Man kann sonach den in der beschriebenen Weise in den Abscheidegefäßen abgeschiedenen
Kalkschlamm noch weiter ausnutzen, indem man ihn in eine neue wässerige Zuckerlösung,
welche einer Zuckerkalkausfällung in der beschriebenen Weise unterworfen werden
soll, unter steter Abkühlung und kräftiger Mischung einführt und erst hierauf in
gleicher Weise frisches Calciumoxydinehl zusetzt, bis die gewünschte Zuckerausfällung
erreicht ist. Der anfangs zugeführte Kalkschlamm wirkt im Gegensatz zu dem sonst
vielfach angewendeten hydratisiertem Kalk (Kalkmilch) ebenso nutzbringend für den
Zuckerkalkausfällvorgang wie frisches Calciumoxydmehl, und man erreicht daher die
Zuckerkalkausfällung unter Anwendung erheblich geringerer Calciumoxydmehlmengen.
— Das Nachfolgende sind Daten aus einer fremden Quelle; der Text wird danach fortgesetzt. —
Lemma exit_then_wait_witness : exists m', exit BASE SIZE TICKS 1 1 3 two = Some m' /\
  exists s' x', proc_waitpid_pass 0 2 0 (pt m') (res m') = WaitReturn 2 (Some (WSTATUS_EXIT 3)) s' x'.
Proof.
  destruct boot_two as (_ & _ & S1 & _). destruct (exit_then_wait BASE SIZE TICKS ltac:(reflexivity) two 1 1 0 3 (demo_ok two S1)) as (m' & E & _ & _ & _ & _ & _ & s' & x' & W & _).
  - vm_compute; reflexivity.
  - vm_compute; discriminate.
  - vm_compute; reflexivity.
  - unfold NPROC; lia.
  - lia.
  - vm_compute; discriminate.
  - intros j Hj E. assert (Hc : forallb (fun j => negb (pid (pr (pt two) j) =? pid (pr (pt two) 1)) || Nat.eqb j 1) (seq 0 NPROC) = true) by (vm_compute; reflexivity).
    rewrite forallb_forall in Hc. specialize (Hc j ltac:(apply List.in_seq; lia)). rewrite E, Z.eqb_refl in Hc. by apply Nat.eqb_eq in Hc.
  - exists m'. split; [exact E|]. exists s', x'. replace 2 with (pid (pr (pt two) 1)) by (vm_compute; reflexivity). rewrite W. do 2 f_equal. 
Defined.

(** A process that finds a stop signal and a fatal signal pending when it returns to user mode is put into the run queue
    while it runs, by [proc_apply_pending_signals]; it then exits, and when the scheduler reaches it in its queue
    the kernel panics with "zombie exit".  Here [init] sends its child, which runs on CPU 1, [SIGSTOP] and [SIGKILL]. *)
Theorem stop_and_kill_panics :
  exists m, run [Dispatch 0; Fork 0; Dispatch 1; Kill (Some 0%nat) 2 SIGSTOP; Kill (Some 0%nat) 2 SIGKILL; ApplySignals 1; StopSelf 1; Exit 1 0] start = Some m /\
    st (pt m) 1 = ZOMBIE /\ mlfq_is_queued 1 (pt m) = true /\ cpus m !! 1%nat = Some None /\ step BASE SIZE TICKS (Dispatch 1) m = None.
Proof. eexists. split; [vm_compute; reflexivity|]. split; [vm_compute; reflexivity|]. split; [vm_compute; reflexivity|]. split; vm_compute; reflexivity. Qed.

End Demo.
Der in den Kalkabscheidern abgeschiedene Kalkschlamm gelangt immer wieder bei einer
neuen Zuckerkalkfällung zur Benutzung. Die Verunreinigungen des Kalks, welche sich
im Laufe der Zeit in dem in den Kalkabscheidern abgeschiedenen Kalkschlamm anhäufen,
werden von Zeit zu Zeit aus dem Kalkabscheider durch Ablassen entfernt.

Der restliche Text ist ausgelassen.